A different politics

All this is a far cry from the turgid menu of todays political offerings. From the demeaning dishonesties of Netanyahu’s pursuit of genocide, to the inverted logic of US troops breaking up students protesting about civilian slaughter, to Sunak’s absurd pretence that a war footing is our only hope of security, we are genuinely in a mess. Goodness knows what today’s first time voters will make of it.

Most of the time, they will find themselves caught between Attenborough’s forewarnings and Quentin Tarantino’s whispering of –

Well, I don’t know why I came here tonight

I got a feeling that something ain’t right

I’m so scared in case I fall off my chair

And I’m wondering how I’ll get down the stairs

Clowns to the left of me

Jokers to the right

Here I am

Stuck in the middle with you.

Both are probably right but the answer may come in the linking of 2 quite different strands.

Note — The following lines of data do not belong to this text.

(** The loop rule: [I] is the invariant, [mu] a measure every continuing
    iteration decreases; enough fuel is more than the initial measure. *)
Lemma wp_loop {A R} (I : A -> S -> Prop) (mu : A -> S -> nat)
    (body : A -> M E S (A + R)) Q X fuel :
  (forall acc s, I acc s ->
     wp (body acc) (fun r s' =>
       match r with
       | inl acc' => I acc' s' /\ mu acc' s' < mu acc s
       | inr x => Q x s'
       end) X s) ->
  forall acc s, I acc s -> mu acc s < fuel -> wp (loop fuel body acc) Q X s.
Proof.
  intros Hbody. induction fuel as [|fuel IH]; intros acc s HI Hmu; [lia|].
  cbn [loop]. apply wp_bind. eapply wp_mono; [by apply Hbody| |done].
  intros [acc'|x] s'; [|done]. intros [HI' Hlt]. apply IH; [done|lia].
Qed.

Lemma wp_for_each {X A} (I : A -> list X -> S -> Prop)
    (body : A -> X -> M E S A) Err_ xs :
  (forall acc x rest s, I acc (x :: rest) s ->
     wp (body acc x) (fun acc' s' => I acc' rest s') Err_ s) ->
  forall acc s, I acc xs s -> wp (for_each body acc xs) (fun acc' s' => I acc' [] s') Err_ s.
Proof.
  intros Hbody. induction xs as [|x xs IH]; intros acc s HI; [done|].
  cbn [for_each]. apply wp_bind. eapply wp_mono; [by apply Hbody| |done].
  intros acc' s' HI'. by apply IH.
Qed.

Almost unnoticed in the latest arms announcements was the fact that we were supposed to be celebrating Earth Day. Inspired by US anti-Vietnam War protesters in 1970, this led to the US introduction of the Clean Air Act, the Clean Water Act, the Endangered Species Act and the founding of their Environmental Protection Agency. Other countries followed suit. We can do the same again.

It isn’t beyond our wit, or our means, to renew the Earth-saving commitments. We can feed ourselves, and others … sustainably. We can put work and worth at the centre of a different economics. We just have to let the protestors take the lead.

If the rest of us have lost the path, and the plot, let’s give the kids the chance to rediscover it. Honestly Rishi, they couldn’t do much worse.